• **EXERCISE INSTRUCTIONS**
Filtering the records below, copy only those lines that include the word "good".

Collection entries
Definition left_file (ps : list (list byte)) (t : list byte) (g : ledger) : Prop :=
  found (encode_lines ps ++ t) (lg_file g) /\ lg_poisoned g = false.
Lemma load_votes_triple seen vls t : votes_ok seen vls -> leftover lock_to_vec (votes_ok seen) vls t ->
  etriple (left_file (map lock_to_vec vls) t) load_consensus_vote_locks
    (fun m g => m = locks_of vls /\ good (map lock_to_vec vls) g)
    (fun e g => disk_holds lock_to_vec (votes_ok seen) vls (lg_file g) /\ loaded_or "CONSENSUS_VOTE" false e).
Proof.
  intros Hv Hl. unfold load_consensus_vote_locks. eapply etriple_bind.
  - eapply etriple_conseq; [eapply etriple_raises; [apply load_lines_raises|apply (load_records_triple lock_to_vec (votes_ok seen) lock_line _ _ _ Hv Hl)]|done|done|].
    cbn beta. intros [|e] g [[Hd He] Hr]; [done|]. split; [done|]. eapply io_error; [exact Hr|].
    intros ->. pose proof (votes_left_fit _ _ _ Hv Hl). specialize (He eq_refl). lia.
  - intros [bytes lines]. apply etriple_pure. intros [= -> ->]. rewrite load_votes by apply Hv.
    intros g Hg. cbn. done.
Qed.
Lemma load_receipts_triple crs t : receipts_valid crs -> leftover receipt_to_vec receipts_valid crs t ->
  etriple (left_file (map receipt_to_vec crs) t) load_consensus_commit_receipts
    (fun m g => m = (receipts_of crs, zlen crs) /\ good (map receipt_to_vec crs) g)
    (fun e g => disk_holds receipt_to_vec receipts_valid crs (lg_file g) /\
                loaded_or "CONSENSUS_COMMIT" (negb (bool_decide (t = []))) e).
Proof.
  intros Hv Hl. unfold load_consensus_commit_receipts. eapply etriple_bind.
  - eapply etriple_conseq; [eapply etriple_raises; [apply load_lines_raises|apply (load_records_triple receipt_to_vec receipts_valid receipt_line _ _ _ Hv Hl)]|done|done|].
    cbn beta. intros [|e] g [[Hd He] Hr]; [done|]. split; [done|]. eapply io_error; [exact Hr|].
    intros ->. pose proof (receipts_left_fit _ _ Hv Hl). specialize (He eq_refl). lia.
  - intros [bytes lines]. apply etriple_pure. intros [= -> ->].
    pose proof Hv as [Hlegal Hfine Hcount Hsize Hbytes].
    pose proof (zlen_nonneg (receipts_pending (receipts_of crs))).
    set (G := good (map receipt_to_vec crs)). eapply (etriple_bind _ _ _ (fun a g => a = (receipts_of crs, zlen crs) /\ G g)).
    { rewrite load_receipts by (done || lia). by apply etriple_of_result; [intros g a ? [= <-]|]. }
    intros [receipts n]. apply etriple_pure. intros [= -> ->].
    assert (forall n m, n <= m -> m <? n = false) as Hle by (intros; by apply Z.ltb_ge).
    rewrite !Hle by lia. eapply etriple_bind; [by apply (etriple_require _ _ _ (fun _ => G))|]. intros ?.
    eapply etriple_bind; [apply (etriple_require _ _ _ (fun _ => G)); [done|]|by intros ?; apply etriple_ret].
    intros g Hg Hr%Z.leb_gt. split; [left; apply Hg|]. right. split; [|done].
    destruct (decide (t = [])) as [->|Ht]; [|by rewrite bool_decide_eq_false_2]. exfalso.
    rewrite app_nil_r in Hr. pose proof (needs_nonneg (receipts_of crs)).
    pose proof (zlen_nonneg (encode_lines (map receipt_to_vec crs))).
    rewrite reserved_bytes_sum in Hr by (unfold MAX_CONSENSUS_LEDGER_BYTES, needs, u64_max in *; lia).
    unfold u64_saturating_add, needs, MAX_CONSENSUS_LEDGER_BYTES in *. lia.
Qed.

• **PROBLEM SOLUTION**
    (fun m g => m = locks_of vls /\ good (map lock_to_vec vls) g)
    (fun m g => m = (receipts_of crs, zlen crs) /\ good (map receipt_to_vec crs) g)
    set (G := good (map receipt_to_vec crs)). eapply (etriple_bind _ _ _ (fun a g => a = (receipts_of crs, zlen crs) /\ G g)).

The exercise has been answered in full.